> YOUR OBJECTIVE:
Transcribe only part of the material below: the lines from the one containing "(fun x => k))" through the one containing "Record Line := mkLine", inclusive, exactly as written.

--- START ---

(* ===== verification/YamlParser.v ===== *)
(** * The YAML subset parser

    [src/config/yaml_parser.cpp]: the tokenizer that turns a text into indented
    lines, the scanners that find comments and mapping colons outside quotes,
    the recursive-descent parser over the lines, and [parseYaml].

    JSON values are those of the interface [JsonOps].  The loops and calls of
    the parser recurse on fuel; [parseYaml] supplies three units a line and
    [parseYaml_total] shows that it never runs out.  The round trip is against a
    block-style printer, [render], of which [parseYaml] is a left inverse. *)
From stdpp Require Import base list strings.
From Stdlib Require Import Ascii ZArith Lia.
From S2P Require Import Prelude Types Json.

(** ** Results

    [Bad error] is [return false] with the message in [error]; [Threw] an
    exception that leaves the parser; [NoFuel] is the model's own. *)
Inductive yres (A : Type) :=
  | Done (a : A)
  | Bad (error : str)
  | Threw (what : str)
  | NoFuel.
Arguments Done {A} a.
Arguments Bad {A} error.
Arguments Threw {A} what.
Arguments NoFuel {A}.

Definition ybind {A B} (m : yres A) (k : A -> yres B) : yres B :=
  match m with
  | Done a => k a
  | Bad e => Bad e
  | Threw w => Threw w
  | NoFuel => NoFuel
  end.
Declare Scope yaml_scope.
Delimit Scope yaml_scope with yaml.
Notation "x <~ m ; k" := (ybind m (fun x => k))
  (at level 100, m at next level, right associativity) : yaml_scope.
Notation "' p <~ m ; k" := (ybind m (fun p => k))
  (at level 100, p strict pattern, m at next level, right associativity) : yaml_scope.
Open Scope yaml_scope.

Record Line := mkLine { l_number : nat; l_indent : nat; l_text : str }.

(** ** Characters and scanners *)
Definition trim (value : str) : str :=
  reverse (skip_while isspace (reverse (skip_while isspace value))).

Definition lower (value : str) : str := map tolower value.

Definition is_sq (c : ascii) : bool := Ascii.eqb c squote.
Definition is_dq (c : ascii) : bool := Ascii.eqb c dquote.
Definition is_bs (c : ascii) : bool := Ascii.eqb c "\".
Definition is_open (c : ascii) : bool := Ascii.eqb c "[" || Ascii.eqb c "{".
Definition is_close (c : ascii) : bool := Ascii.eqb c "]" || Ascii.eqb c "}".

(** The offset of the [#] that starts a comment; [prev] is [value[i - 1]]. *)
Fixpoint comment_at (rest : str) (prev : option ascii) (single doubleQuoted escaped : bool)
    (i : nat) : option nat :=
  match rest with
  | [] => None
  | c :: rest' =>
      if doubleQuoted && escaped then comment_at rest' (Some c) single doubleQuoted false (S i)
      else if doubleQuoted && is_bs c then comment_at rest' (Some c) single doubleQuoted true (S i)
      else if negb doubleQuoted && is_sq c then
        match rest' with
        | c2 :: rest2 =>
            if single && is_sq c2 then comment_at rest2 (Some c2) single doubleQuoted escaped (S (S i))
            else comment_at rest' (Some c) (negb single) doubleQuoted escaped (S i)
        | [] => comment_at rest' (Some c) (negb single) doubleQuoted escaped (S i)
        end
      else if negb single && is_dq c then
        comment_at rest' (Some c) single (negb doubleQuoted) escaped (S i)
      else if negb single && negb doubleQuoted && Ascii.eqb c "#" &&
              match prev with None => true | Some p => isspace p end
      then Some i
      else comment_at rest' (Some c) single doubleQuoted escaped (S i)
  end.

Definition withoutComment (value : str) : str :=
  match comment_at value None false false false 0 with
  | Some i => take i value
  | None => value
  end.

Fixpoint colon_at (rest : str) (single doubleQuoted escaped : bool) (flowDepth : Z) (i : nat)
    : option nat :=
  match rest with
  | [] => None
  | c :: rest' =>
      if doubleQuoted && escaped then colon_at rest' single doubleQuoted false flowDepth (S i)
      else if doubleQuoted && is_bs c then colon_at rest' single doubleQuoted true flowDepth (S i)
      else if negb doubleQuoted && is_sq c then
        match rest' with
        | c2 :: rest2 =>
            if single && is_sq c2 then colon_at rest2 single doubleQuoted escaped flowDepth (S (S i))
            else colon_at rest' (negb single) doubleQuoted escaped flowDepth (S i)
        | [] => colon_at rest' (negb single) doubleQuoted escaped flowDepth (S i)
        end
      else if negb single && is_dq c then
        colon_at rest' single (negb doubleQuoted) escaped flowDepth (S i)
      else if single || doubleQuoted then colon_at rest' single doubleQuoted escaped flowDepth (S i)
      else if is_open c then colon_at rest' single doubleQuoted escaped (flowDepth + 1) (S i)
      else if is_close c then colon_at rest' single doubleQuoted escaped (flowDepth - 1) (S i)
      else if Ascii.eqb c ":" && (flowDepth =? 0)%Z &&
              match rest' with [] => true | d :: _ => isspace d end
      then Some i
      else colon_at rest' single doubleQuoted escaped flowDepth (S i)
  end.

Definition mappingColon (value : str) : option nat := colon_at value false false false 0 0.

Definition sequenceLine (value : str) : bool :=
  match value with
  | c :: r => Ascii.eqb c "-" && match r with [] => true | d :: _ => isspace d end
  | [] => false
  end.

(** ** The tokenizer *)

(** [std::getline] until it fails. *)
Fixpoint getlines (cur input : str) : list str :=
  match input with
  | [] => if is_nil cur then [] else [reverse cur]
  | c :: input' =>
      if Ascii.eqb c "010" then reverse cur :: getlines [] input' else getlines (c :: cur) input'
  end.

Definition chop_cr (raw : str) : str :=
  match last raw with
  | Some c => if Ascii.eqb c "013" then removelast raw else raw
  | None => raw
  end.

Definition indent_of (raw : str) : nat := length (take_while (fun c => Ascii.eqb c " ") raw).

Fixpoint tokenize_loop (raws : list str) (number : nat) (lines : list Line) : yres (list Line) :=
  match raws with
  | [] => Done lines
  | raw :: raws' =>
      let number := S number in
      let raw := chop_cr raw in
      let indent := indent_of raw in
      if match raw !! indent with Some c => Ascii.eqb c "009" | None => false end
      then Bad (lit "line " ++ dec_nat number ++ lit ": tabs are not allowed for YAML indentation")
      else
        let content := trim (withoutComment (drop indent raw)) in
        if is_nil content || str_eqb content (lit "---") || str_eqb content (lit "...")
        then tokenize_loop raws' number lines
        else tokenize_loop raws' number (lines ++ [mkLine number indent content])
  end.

--- END ---
--- START ---

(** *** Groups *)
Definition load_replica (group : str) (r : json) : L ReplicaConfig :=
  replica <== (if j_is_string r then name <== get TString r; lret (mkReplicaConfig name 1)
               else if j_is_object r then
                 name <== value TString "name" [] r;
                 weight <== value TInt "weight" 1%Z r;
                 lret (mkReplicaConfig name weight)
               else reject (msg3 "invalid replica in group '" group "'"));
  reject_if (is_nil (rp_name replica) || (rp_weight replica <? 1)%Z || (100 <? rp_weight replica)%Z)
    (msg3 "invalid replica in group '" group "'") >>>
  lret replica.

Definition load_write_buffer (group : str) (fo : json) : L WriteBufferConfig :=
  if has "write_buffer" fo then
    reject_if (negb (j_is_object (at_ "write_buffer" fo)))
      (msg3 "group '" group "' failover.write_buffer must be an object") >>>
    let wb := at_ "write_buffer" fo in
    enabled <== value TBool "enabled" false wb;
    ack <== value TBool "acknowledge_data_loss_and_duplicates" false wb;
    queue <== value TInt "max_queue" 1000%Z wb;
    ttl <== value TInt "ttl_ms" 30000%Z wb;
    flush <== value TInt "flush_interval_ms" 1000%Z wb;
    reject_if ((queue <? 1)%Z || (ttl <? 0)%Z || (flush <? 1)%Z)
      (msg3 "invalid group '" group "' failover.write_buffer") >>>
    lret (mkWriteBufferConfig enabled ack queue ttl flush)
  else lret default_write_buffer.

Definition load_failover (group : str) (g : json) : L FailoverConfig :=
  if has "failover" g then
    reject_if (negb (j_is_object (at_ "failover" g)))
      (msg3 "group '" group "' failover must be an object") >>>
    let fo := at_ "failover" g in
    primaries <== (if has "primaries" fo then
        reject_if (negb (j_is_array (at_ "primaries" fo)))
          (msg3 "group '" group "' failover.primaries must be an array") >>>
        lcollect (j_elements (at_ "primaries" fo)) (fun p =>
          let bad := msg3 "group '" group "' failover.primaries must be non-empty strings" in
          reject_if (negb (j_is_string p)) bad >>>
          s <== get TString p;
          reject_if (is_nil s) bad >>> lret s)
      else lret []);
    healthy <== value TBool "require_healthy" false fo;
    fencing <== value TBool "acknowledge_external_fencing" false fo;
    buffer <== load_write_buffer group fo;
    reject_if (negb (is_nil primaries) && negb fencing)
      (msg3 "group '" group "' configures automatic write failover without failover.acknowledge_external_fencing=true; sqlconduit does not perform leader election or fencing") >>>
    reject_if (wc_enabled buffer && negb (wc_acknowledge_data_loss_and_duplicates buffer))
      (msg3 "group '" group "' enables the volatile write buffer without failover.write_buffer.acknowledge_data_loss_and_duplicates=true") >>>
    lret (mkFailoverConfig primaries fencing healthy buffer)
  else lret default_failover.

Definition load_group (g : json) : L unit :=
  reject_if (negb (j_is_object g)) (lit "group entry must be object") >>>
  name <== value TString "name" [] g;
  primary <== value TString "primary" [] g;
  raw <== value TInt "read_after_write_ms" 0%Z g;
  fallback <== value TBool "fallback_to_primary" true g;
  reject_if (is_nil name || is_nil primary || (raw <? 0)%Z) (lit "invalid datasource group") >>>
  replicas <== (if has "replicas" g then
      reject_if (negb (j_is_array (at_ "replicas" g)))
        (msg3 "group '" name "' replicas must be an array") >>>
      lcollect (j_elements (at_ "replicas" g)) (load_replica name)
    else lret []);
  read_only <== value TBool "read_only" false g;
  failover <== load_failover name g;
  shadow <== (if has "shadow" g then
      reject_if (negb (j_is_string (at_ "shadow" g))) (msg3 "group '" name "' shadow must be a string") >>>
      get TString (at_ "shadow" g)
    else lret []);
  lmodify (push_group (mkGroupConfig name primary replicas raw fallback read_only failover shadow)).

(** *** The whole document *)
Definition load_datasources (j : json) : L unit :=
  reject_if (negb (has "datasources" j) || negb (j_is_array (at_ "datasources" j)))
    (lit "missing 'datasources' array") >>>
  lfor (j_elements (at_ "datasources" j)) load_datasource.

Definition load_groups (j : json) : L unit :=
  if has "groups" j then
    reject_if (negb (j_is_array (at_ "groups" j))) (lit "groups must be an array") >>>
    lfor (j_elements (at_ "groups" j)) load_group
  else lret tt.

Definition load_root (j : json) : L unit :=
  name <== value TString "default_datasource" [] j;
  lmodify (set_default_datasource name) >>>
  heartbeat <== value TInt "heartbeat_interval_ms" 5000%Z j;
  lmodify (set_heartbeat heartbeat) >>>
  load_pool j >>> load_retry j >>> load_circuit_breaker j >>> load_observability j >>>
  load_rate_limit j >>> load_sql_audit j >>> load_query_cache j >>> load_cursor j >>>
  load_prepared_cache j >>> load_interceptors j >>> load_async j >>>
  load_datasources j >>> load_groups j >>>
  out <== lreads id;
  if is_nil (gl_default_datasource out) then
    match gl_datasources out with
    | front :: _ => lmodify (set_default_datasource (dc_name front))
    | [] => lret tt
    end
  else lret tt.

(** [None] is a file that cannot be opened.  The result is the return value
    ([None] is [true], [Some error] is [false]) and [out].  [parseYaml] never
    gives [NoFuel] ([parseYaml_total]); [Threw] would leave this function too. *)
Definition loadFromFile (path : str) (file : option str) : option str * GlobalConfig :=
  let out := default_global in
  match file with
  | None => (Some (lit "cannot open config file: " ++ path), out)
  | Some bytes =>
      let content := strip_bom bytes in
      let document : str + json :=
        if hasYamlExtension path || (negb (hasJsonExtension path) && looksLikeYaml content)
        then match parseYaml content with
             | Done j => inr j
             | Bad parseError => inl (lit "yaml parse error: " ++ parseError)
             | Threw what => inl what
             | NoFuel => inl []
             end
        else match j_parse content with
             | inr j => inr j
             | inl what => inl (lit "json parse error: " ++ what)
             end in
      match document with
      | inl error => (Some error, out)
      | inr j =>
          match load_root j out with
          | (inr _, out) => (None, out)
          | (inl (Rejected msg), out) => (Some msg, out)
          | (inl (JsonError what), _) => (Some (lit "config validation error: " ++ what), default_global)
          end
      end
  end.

--- END ---

> RESPONSE TO THE EXERCISE:
Notation "x <~ m ; k" := (ybind m (fun x => k))
  (at level 100, m at next level, right associativity) : yaml_scope.
Notation "' p <~ m ; k" := (ybind m (fun p => k))
  (at level 100, p strict pattern, m at next level, right associativity) : yaml_scope.
Open Scope yaml_scope.

Record Line := mkLine { l_number : nat; l_indent : nat; l_text : str }.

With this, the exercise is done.